This auction has ended. View lot details
You may also be interested in
WILLIAMSON (HENRY) Series of over 450 autograph and typed letters, many closely-written and of great length, postcards and other forms of missive (generally signing himself as "Bill"), to his close friend Sir John Heygate, largely devoted to his novel sequence, A Chronicle of Ancient Sunlight, Georgeham, Devon (the bulk of letters), the Savage Club, London, and elsewhere, bundled into parcels by Heygate, 1950-1973
£10,000 - £15,000
Looking for a similar item?
Our Books & Manuscripts specialists can help you find a similar item at an auction or via a private sale.
Find your local specialistAsk about this lot

WILLIAMSON (HENRY)
Footnotes
'I FEEL WE ARE SORT OF BROTHERS. HOPE YOU DONT MIND' – HENRY WILLIAMSON ON LITERATURE, LOVE, THE GREAT WAR, AND HIS SPIRITUAL JOURNEY, as well as friends ranging from Lawrence of Arabia to Ted Hughes, writing with unguarded frankness, extraordinary vividness of phrase and at very great length to possibly his closest male friend; together with drafts for two novels in his Chronicle of Ancient Sunlight sequence.

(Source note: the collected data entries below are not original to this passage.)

(** A dark red dot in the middle of a black 5x5 image. *)
Definition dark_dot : image :=
  [ [black; black; black;    black; black];
    [black; black; black;    black; black];
    [black; black; dark_red; black; black];
    [black; black; black;    black; black];
    [black; black; black;    black; black] ].

(** A blue-tinted pixel in the middle of a white 3x3 image. *)
Definition tinted_dot : image :=
  [ [white; white;       white];
    [white; blue_tinted; white];
    [white; white;       white] ].

(** A black pixel in the middle of a white 3x3 image. *)
Definition black_on_white : image :=
  [ [white; white; white];
    [white; black; white];
    [white; white; white] ].

(** A black pixel in a white image of 5 rows and 6 columns. *)
Definition black_on_white_wide : image :=
  [ [white; white; white; white; white; white];
    [white; white; white; white; white; white];
    [white; white; black; white; white; white];
    [white; white; white; white; white; white];
    [white; white; white; white; white; white] ].

(** A white pixel in the middle of a gray 3x3 image. *)
Definition white_on_gray : image :=
  [ [gray; gray;  gray];
    [gray; white; gray];
    [gray; gray;  gray] ].

(** A row of four light pixels and a black one. *)
Definition long_line : image :=
  [ [light_gray; light_gray; light_gray; light_gray; black] ].

(** A row that opens with a cleared cell, followed by three light pixels. *)
Definition broken_line : image :=
  [ [transparent; light_gray; light_gray; light_gray; black] ].

Ltac solve_wf :=
  split; [reflexivity|];
  repeat (apply Forall_cons; split; [split; [reflexivity|]|]);
  repeat first [apply Forall_nil | apply Forall_cons; split];
  try (unfold valid_pixel, uint8; simpl; lia).

(** ** The sentences of the specification that the code does not meet *)

(** The sentence of the specification: an image of one colour comes out with
    alpha 0 everywhere. *)
Definition spec_uniform_image : Prop :=
  forall (m : promotion) (data : image) (h w : nat) (c : pixel) (out : image),
    wf_image h w data -> 0 < h -> 0 < w ->
    (forall y x d, lookup_px data y x = Some d -> same_rgb d c) ->
    remove_grid_background m data = inr out ->
    forall y x q, lookup_px out y x = Some q -> alpha q = 0%Z.

(** The sentence of the specification: with four corners of one colour [c]
    that no pixel of another colour matches within the tolerance, every
    pixel of colour [c] comes out with alpha 0 and every other pixel with the
    alpha it had. *)
Definition spec_corner_invariance : Prop :=
  forall (m : promotion) (data : image) (h w : nat) (tl tr bl br c : pixel)
         (out : image),
    wf_image h w data -> 0 < h -> 0 < w ->
    corner_colors data (height data) (width data) = Some (tl, tr, bl, br) ->
    same_rgb tl c -> same_rgb tr c -> same_rgb bl c -> same_rgb br c ->
    (forall y x d, lookup_px data y x = Some d -> ~ same_rgb d c ->
       color_diff_lt (mean_color (tl, tr, bl, br)) d tolerance = false) ->
    remove_grid_background m data = inr out ->
    forall y x d q, lookup_px data y x = Some d -> lookup_px out y x = Some q ->
      (same_rgb d c -> alpha q = 0%Z) /\ (~ same_rgb d c -> alpha q = alpha d).

(** [k] consecutive pixels of [ps] that all pass [test]. *)
Definition run_of (test : pixel -> bool) (ps : list pixel) (k : nat) : Prop :=
  exists pre run suf,
    ps = pre ++ run ++ suf /\ length run = k /\ Forall (fun p => test p = true) run.

(** A run of light opaque pixels longer than 0.6 of [n]. *)
Definition line_found (n : nat) (ps : list pixel) : Prop :=
  exists k, exceeds_fraction (Z.of_nat k) n = true /\ run_of light_opaque ps k.

(** The light test in the words of the specification: a pixel that is already
    transparent or of mean brightness above 220. *)
Definition spec_light (p : pixel) : bool :=
  (alpha p =? 0)%Z || mean_gt p 220.

(** The sentence of the specification for the row scan: the count goes up on
    every pixel that passes that test, so a run of them longer than 0.6 of
    the width clears the row. *)
Definition spec_line_suppressor : Prop :=
  forall (h w : nat) (im : image) (y x : nat) (p : pixel),
    lookup_px im y x = Some p -> y < h -> x < w ->
    (exists k, exceeds_fraction (Z.of_nat k) w = true
               /\ run_of spec_light (row_cells im y w) k) ->
    lookup_px (row_pass h w im) y x = Some (clear_light p).

(** * Properties *)

(** ** Arrays: subscripts, assignments and loops *)

Lemma lookup_px_setpx (im : image) (y x y' x' : nat) (p : pixel) :
  lookup_px (setpx im y x p) y' x'
  = if (y' =? y) && (x' =? x) then (fun _ => p) <$> lookup_px im y' x'
    else lookup_px im y' x'.
Proof.
  unfold lookup_px, setpx. rewrite list_lookup_alter.
  destruct (decide (y = y')) as [->|Hy].
  - rewrite Nat.eqb_refl. simpl. destruct (im !! y') as [row|]; simpl.
    + rewrite list_lookup_insert.
      destruct (decide (x = x' ∧ x < length row)) as [[-> Hlt]|Hn].
      * rewrite Nat.eqb_refl.
        destruct (lookup_lt_is_Some_2 row x' Hlt) as [q ->]. reflexivity.
      * destruct (Nat.eqb_spec x' x) as [->|_]; [|reflexivity].
        rewrite lookup_ge_None_2; [reflexivity|]. lia.
    + destruct (x' =? x); reflexivity.
  - destruct (Nat.eqb_spec y' y) as [->|_]; [congruence|]. reflexivity.
Qed.

Lemma dims_setpx (im : image) (y x : nat) (p : pixel) :
  dims (setpx im y x p) = dims im.
Proof.
  unfold dims, setpx. apply list_eq. intros i.
  rewrite !list_lookup_fmap, list_lookup_alter.
  destruct (decide (y = i)) as [->|]; [|reflexivity].
  destruct (im !! i); simpl; [|reflexivity]. by rewrite length_insert.
Qed.

Lemma setpx_getpx (im : image) (y x : nat) : setpx im y x (getpx im y x) = im.
Proof.
  unfold setpx, getpx, lookup_px. apply list_eq. intros i.
  rewrite list_lookup_alter. destruct (decide (y = i)) as [->|]; [|reflexivity].
  destruct (im !! i) as [row|] eqn:E; simpl; [|reflexivity]. f_equal.
  destruct (row !! x) as [q|] eqn:Ex; simpl.
  - by apply list_insert_id.
  - apply list_insert_ge. by apply lookup_ge_None_1.
Qed.

(** Two arrays of one height with the same cells are the same array. *)
Lemma image_eq (a b : image) :
  length a = length b ->
  (forall y x, lookup_px a y x = lookup_px b y x) -> a = b.
Proof.
  intros Hlen Hpx. apply list_eq. intros y.
  destruct (a !! y) as [ra|] eqn:Ea, (b !! y) as [rb|] eqn:Eb.
  - f_equal. apply list_eq. intros x. specialize (Hpx y x).
    unfold lookup_px in Hpx. by rewrite Ea, Eb in Hpx.
  - apply lookup_lt_Some in Ea. apply lookup_ge_None_1 in Eb. lia.
  - apply lookup_lt_Some in Eb. apply lookup_ge_None_1 in Ea. lia.
  - reflexivity.
Qed.

Lemma dims_length (a b : image) : dims a = dims b -> length a = length b.
Proof. unfold dims. intros H. apply (f_equal length) in H. by rewrite !length_fmap in H. Qed.

Lemma wf_image_lookup (h w : nat) (im : image) (y x : nat) :
  wf_image h w im -> y < h -> x < w ->
  exists p, lookup_px im y x = Some p /\ valid_pixel p.
Proof.
  intros [Hh Hrows] Hy Hx. unfold lookup_px.
  destruct (lookup_lt_is_Some_2 im y) as [row Hrow]; [lia|].
  rewrite Hrow. simpl.
  destruct (Forall_lookup_1 _ _ _ _ Hrows Hrow) as [Hw Hv].
  destruct (lookup_lt_is_Some_2 row x) as [p Hp]; [lia|].
  exists p. split; [done|]. by eapply Forall_lookup_1.
Qed.

(** Inside the loops the subscript is in range, so [getpx] is the cell. *)
Lemma getpx_lookup (im : image) (y x : nat) (p : pixel) :
  lookup_px im y x = Some p -> getpx im y x = p.
Proof. unfold getpx. by intros ->. Qed.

Williamson had a high regard for the letters that he received from Heygate, which may help explain – or reflect back – the special character possessed by his own letters. Writing to Heygate on 14 October 1954, he tells him: "Your letters are so interesting & direct: sense of living truth in most people's letters is rare – I know of no-one else who can, & does (same thing) write like that. This effect comes, of course, from their truth. Yesterday, after your latest, I thought, 'Why can't we make a book of them?' The trouble would be, of course, other living personalities. Your letters are not malicious in any way: the effect of what you write of the girls, etc, is one of kindly truth without any personalism of yourself. I wish I could say the same of my letters, & other writings. Too often the letters come from pain or unhappiness – from those contacts in which I am involved, & turning round & round, upside down and all ways – and a claustrophobic sense of suffocation" (adding a few months later: "I love your place, feel AT HOME there. I feel we are sort of brothers. Hope you dont mind").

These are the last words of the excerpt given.